Andrei Tarkovsky: Elements of Cinema

Robert Bird

Gilberto Perez writes:

He took issue with the most celebrated Soviet filmmaker, Sergei Eisenstein. For Tarkovsky, time imprinted in the moving image is the lifeblood of cinema, and montage – quick, abrupt, assertive editing – breaks up its flow: ‘In Eisenstein’s films individual shots do not possess the truth of time. The shots themselves are absolutely static and anaemic.’ He particularly objected to the famous battle on the ice in Alexander Nevsky (1938) because the quick cutting ‘contradicts the inner rhythm of the scene . . . It is just as if one poured out Niagara Falls glass by glass. Instead of Niagara, you’d get a puddle.’ Tarkovsky preferred long takes, in which rhythm and duration were intrinsic, not imposed in the cutting room. ‘I reject the principles of “montage cinema” because they do not allow the film to continue beyond the edges of the screen,’ he declared.
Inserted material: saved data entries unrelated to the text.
Lemma square_zero (d : B64.float) :
  B64.is_zero d = true -> B64.mul d d = S754_zero false.
Proof. by destruct d as [[]| | |]. Qed.

Lemma add_nonneg (u v : B64.float) :
  B64.nonneg u = true -> B64.nonneg v = true ->
  B64.nonneg (B64.add u v) = true.
Proof.
  destruct u as [su|[]| |[] mu eu], v as [sv|[]| |[] mv ev]; try done;
    simpl; intros _ _.
  - by destruct su, sv.
  - apply nonneg_signed, binary_round_signed.
Qed.

Lemma add_zero (u v : B64.float) :
  B64.is_zero u = true -> B64.is_zero v = true ->
  B64.is_zero (B64.add u v) = true.
Proof.
  destruct u as [su| | |], v as [sv| | |]; try done. intros _ _.
  by destruct su, sv.
Qed.

Lemma digits2_pos_iter_xO (p k : positive) :
  digits2_pos (Pos.iter xO p k) = (digits2_pos p + k)%positive.
Proof.
  induction k as [|k IH] using Pos.peano_ind.
  - simpl. lia.
  - rewrite Pos.iter_succ. simpl. rewrite IH. lia.
Qed.

Lemma digits2_pos_bound (p : positive) (n : Z) :
  (0 <= n)%Z -> (Z.pos p < 2 ^ n)%Z -> (Z.pos (digits2_pos p) <= n)%Z.
Proof.
  revert n. induction p as [p IH|p IH|]; intros n Hn Hp; simpl;
    (destruct (Z.eq_dec n 0%Z) as [->|Hn0]; [simpl in Hp; lia|]);
    try lia;
    replace n with (Z.succ (n - 1)) in Hp by lia;
    rewrite Z.pow_succ_r in Hp by lia;
    specialize (IH (n - 1)%Z); lia.
Qed.

Lemma shr_fexp_exact (m : positive) (e : Z) :
  Z.pos (digits2_pos m) = 53%Z -> (-1074 <= e)%Z ->
  shr_fexp B64.prec B64.emax (Z.pos m) e loc_Exact
  = ({| shr_m := Z.pos m; shr_r := false; shr_s := false |}, e).
Proof.
  intros Hd He.
  assert (Hshift : (fexp B64.prec B64.emax (Zdigits2 (Z.pos m) + e) - e = 0)%Z).
  { unfold fexp, emin, B64.prec, B64.emax. simpl Zdigits2. rewrite Hd. lia. }
  unfold shr_fexp. by rewrite Hshift.
Qed.

(** A mantissa of exactly 53 digits with an exponent in range is kept as
    it is. *)
Lemma binary_round_aux_exact (s : bool) (m : positive) (e : Z) :
  Z.pos (digits2_pos m) = 53%Z -> (-1074 <= e <= 971)%Z ->
  binary_round_aux B64.prec B64.emax s (Z.pos m) e loc_Exact
  = S754_finite s m e.
Proof.
  intros Hd He. unfold binary_round_aux.
  rewrite shr_fexp_exact by (done || lia).
  cbn [shr_m loc_of_shr_record round_nearest_even].
  rewrite shr_fexp_exact by (done || lia).
  cbn [shr_m].
  destruct (Z.leb_spec e (B64.emax - B64.prec)) as [_|Hgt]; [done|].
  unfold B64.emax, B64.prec in Hgt. lia.
Qed.

(** The float of a count below [2^53] is a positive number. *)
Lemma of_Z_positive (n : Z) :
  (1 <= n < 2 ^ 53)%Z -> exists m e, B64.of_Z n = S754_finite false m e.
Proof.
  intros [H1 H53]. destruct n as [|p|p]; try lia.
  unfold B64.of_Z, binary_normalize, binary_round.
  pose proof (digits2_pos_bound p 53 ltac:(lia) H53) as Hd.
  set (d := digits2_pos p) in *.
  assert (Hfexp : fexp B64.prec B64.emax (Z.pos d + 0) = (Z.pos d - 53)%Z).
  { unfold fexp, emin, B64.prec, B64.emax. lia. }
  rewrite Hfexp. unfold shl_align.
  destruct (Z.pos d - 53 - 0)%Z as [|k|k] eqn:Hk; try lia.
  - exists p, 0%Z. apply binary_round_aux_exact; [fold d|]; lia.
  - exists (Pos.iter xO p k), (Z.pos d - 53)%Z.
    apply binary_round_aux_exact; [|lia].
    rewrite digits2_pos_iter_xO. fold d. lia.
Qed.

Lemma div_nonneg (x y : B64.float) (m : positive) (e : Z) :
  B64.nonneg x = true -> y = S754_finite false m e ->
  B64.nonneg (B64.div x y) = true.
Proof.
  intros Hx ->. destruct x as [[]|[]| |[] mx ex]; try done.
  unfold B64.div, SFdiv, SFdiv_core_binary.
  set (m' := match _ with Z.pos _ => Z.shiftl _ _ | Z0 => Z.pos mx | Z.neg _ => 0%Z end).
  assert (Hm' : (0 <= m')%Z).
  { unfold m'. destruct (_ - _ - _)%Z; try lia. by apply Z.shiftl_nonneg. }
  pose proof (Z.div_pos m' (Z.pos m) Hm' ltac:(lia)) as Hq.
  unfold Z.div in Hq. destruct (Z.div_eucl m' (Z.pos m)) as [q r].
  apply nonneg_signed. by apply (binary_round_aux_signed false).
Qed.

Lemma div_zero (x y : B64.float) (m : positive) (e : Z) :
  B64.is_zero x = true -> y = S754_finite false m e ->
  B64.is_zero (B64.div x y) = true.
Proof. intros Hx ->. by destruct x as [[]| | |]. Qed.



Lemma zero_nonneg (v : B64.float) :
  B64.is_zero v = true -> B64.nonneg v = true.
Proof. by destruct v. Qed.

(** The summation of the left-to-right order is built by additions. *)
Lemma add_reduce_seq_by_addition : Np.reduces_by_addition Np.add_reduce_seq.
Proof.
  intros P a H0 _ Ha Hadd. unfold Np.add_reduce_seq.
  generalize (S754_zero false) H0.
  induction Ha as [|v a Hv _ IH]; intros acc Hacc; simpl; [done|].
  apply IH. by apply Hadd.
Qed.

(** ** The cell on finite arrays *)

Lemma forallb_of_Forall {T} (f : T -> bool) (l : list T) :
  Forall (fun v => f v = true) l <-> forallb f l = true.
Proof.
  induction l as [|v l IH]; simpl; [by split|].
  rewrite Forall_cons, andb_true_iff, IH. done.
Qed.

Lemma squared_errors_nonneg (a b : list B64.float) :
  Forall (fun v => B64.is_finite v = true) a ->
  Forall (fun v => B64.is_finite v = true) b ->
  Forall (fun v => B64.nonneg v = true) (Np.squared_errors a b).
Proof.
  intros Ha. revert b. unfold Np.squared_errors.
  induction Ha as [|u a Hu _ IH]; intros b Hb; [constructor|].
  destruct Hb as [|v b Hv Hb]; simpl; constructor; [|by apply IH].
  apply square_nonneg. by apply sub_finite_not_nan.
Qed.

Lemma squared_errors_diag (a : list B64.float) :
  Forall (fun v => B64.is_finite v = true) a ->
  Forall (fun v => B64.is_zero v = true) (Np.squared_errors a a).
Proof.
  unfold Np.squared_errors.
  induction 1 as [|u a Hu _ IH]; simpl; constructor; [|done].
  by rewrite square_zero by (by apply sub_diag_zero).
Qed.

Lemma math_sqrt_b64_nonneg (v : B64.float) :
  B64.nonneg v = true -> Np.math_sqrt_b64 v = Ok (B64.sqrt v).
Proof. by destruct v as [[]|[]| |[] m e]. Qed.

Section Cell.
Variable add_reduce : list B64.float -> B64.float.
Hypothesis add_reduce_adds : Np.reduces_by_addition add_reduce.
(** * flux_generator: a shallow embedding and its verified properties

    The development follows [src/flux_generator.py] function by function.
    Python values are modelled as the code has them: [int] as [Z], [float]
    as an IEEE binary64 ([PrimFloat.float]), [str] as [string], [dict] as a
    finite map ([gmap]), [None] as the [None] of an [option].  Code that can
    raise returns a [res]; code that touches files or prints threads a
    [world]; the poll loop, which need not terminate, runs on fuel; the
    downloads of one gather interleave at their awaits, in an order that
    is given from outside. *)

From Stdlib Require Import ZArith Ascii Uint63 Floats.PrimFloat.
From stdpp Require Import gmap strings list.
Fixpoint only_digits (s : string) : bool :=
  match s with
  | String c s' => bool_decide (is_Some (digit_value c)) && only_digits s'
  | EmptyString => true
  end.

(** A non-empty string of decimal digits. *)
Definition all_digits (s : string) : bool :=
  match s with
  | EmptyString => false
  | String _ _ => only_digits s
  end.

(** ["count color"] with a colour among red, green and blue. *)
Definition well_formed_ball (ball : string) : bool :=
  match split " " ball with
  | [count; color] =>
      all_digits count && bool_decide (color ∈ ["red"; "green"; "blue"])
  | _ => false
  end.

(** ["Game N: "] and reveals separated by ["; "], each a list of balls
    separated by [", "]. *)
Definition well_formed_line (game : string) : bool :=
  match split ": " game with
  | [gameText; infoText] =>
      String.prefix "Game " gameText && all_digits (drop_string 5 gameText) &&
      forallb (fun reveal => forallb well_formed_ball (split ", " reveal))
              (split "; " infoText)
  | _ => false
  end.

Definition well_formed (input : string) : bool :=
  forallb well_formed_line (split (String "010" "") input).

(** A ball of colour [c] that shows more than [limit]. *)
Definition exceeds (c : string) (limit : Z) (parts : list string) : bool :=
  bool_decide (parts !! 1%nat = Some c) && number_gt (parseInt_of (parts !! 0%nat)) limit.

(** The count of a ball of colour [c] is a number. *)
Definition counted (c : string) (parts : list string) : Prop :=
  parts !! 1%nat = Some c -> is_Some (parseInt_of (parts !! 0%nat)).

(** ** The component between two clicks *)

(** The component after its first render on [algorithm(arr)] and [n]
    calls of [sort]. *)
Definition clicks (algorithm : Gen StepState) (arr : list Z) (n : nat) : fault + App :=
  match start algorithm arr with
  | inr st0 => sort_times n st0
  | inl e => inl e
  end.

(** [sortingState.value] is there, and [sortingState.done] tells whether
    the generator has completed. *)
Definition in_step (st : App) : Prop :=
  is_Some (value (sortingState st)) /\
  (done (sortingState st) = true <-> generator st = Completed).

(** Every value a body yields or returns has the store of that moment as
    its [result]. *)
Fixpoint results_are_store (r : Susp StepState) : Prop :=
  match r with
  | Returned s arr => result s = arr
  | Yielded s arr k => result s = arr /\ forall arr', results_are_store (k arr')
  | Stuck _ => True
  end.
But, Bird argues, he was actually renewing rather than renouncing montage: ‘His polemic with Eisenstein essentially boils down to the claim that montage can be applied to blocks of longer duration than Eisenstein allowed for.’ One example of Tarkovsky’s montage was brought up by Sartre in a public letter about Ivan’s Childhood (included in Dunne’s collection): the bold jump at the film’s climax from fiction to documentary, from prolonged anticipation to sudden aftermath, from ‘the time of war in all its unbearable slowness’ to newsreel footage of the Soviet entry into Berlin, where we find out that the boy protagonist, whom we last saw crossing a river at night and venturing into enemy territory, has been captured by the Germans and hanged. Defending Tarkovsky’s first film against the criticism of some European leftists, Sartre remarked that audiences in the West were able to appreciate both Godard’s briskness and Antonioni’s deliberate pace, but were not used to the way this young Soviet director combined the swift and the slow, the elliptical and the drawn out.